### PROBLEM DETAILS
Copy verbatim the block of lines in the entries below whose first line contains "(sub64 c Cl))" and whose last line contains "((604 < c)%Q ->". Leave out all other lines.

### AVAILABLE DATA
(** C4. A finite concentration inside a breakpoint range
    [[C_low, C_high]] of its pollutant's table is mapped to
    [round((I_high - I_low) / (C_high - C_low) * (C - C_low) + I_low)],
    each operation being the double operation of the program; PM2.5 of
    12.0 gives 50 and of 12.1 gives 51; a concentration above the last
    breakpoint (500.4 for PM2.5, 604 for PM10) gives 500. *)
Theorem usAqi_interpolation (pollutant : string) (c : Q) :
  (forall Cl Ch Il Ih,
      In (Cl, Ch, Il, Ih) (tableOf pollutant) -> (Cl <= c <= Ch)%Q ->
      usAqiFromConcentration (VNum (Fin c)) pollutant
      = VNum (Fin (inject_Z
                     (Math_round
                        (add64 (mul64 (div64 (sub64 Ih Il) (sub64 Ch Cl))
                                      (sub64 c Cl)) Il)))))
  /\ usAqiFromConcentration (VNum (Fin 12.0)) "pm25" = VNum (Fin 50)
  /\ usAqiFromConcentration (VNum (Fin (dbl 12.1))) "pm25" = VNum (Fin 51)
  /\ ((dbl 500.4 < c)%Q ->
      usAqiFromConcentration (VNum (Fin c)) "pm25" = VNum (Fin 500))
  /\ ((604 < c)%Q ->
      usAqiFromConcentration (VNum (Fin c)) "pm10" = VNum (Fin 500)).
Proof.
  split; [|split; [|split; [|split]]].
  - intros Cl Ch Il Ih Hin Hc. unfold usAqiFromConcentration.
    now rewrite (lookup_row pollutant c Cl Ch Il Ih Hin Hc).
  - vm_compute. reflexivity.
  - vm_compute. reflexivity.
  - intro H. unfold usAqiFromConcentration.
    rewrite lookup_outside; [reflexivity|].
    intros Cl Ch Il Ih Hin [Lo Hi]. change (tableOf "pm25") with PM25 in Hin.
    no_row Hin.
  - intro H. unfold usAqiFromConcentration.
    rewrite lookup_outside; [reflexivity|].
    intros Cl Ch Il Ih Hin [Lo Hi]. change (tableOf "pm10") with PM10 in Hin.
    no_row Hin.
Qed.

### YOUR RESPONSE
                                      (sub64 c Cl)) Il)))))
  /\ usAqiFromConcentration (VNum (Fin 12.0)) "pm25" = VNum (Fin 50)
  /\ usAqiFromConcentration (VNum (Fin (dbl 12.1))) "pm25" = VNum (Fin 51)
  /\ ((dbl 500.4 < c)%Q ->
      usAqiFromConcentration (VNum (Fin c)) "pm25" = VNum (Fin 500))
  /\ ((604 < c)%Q ->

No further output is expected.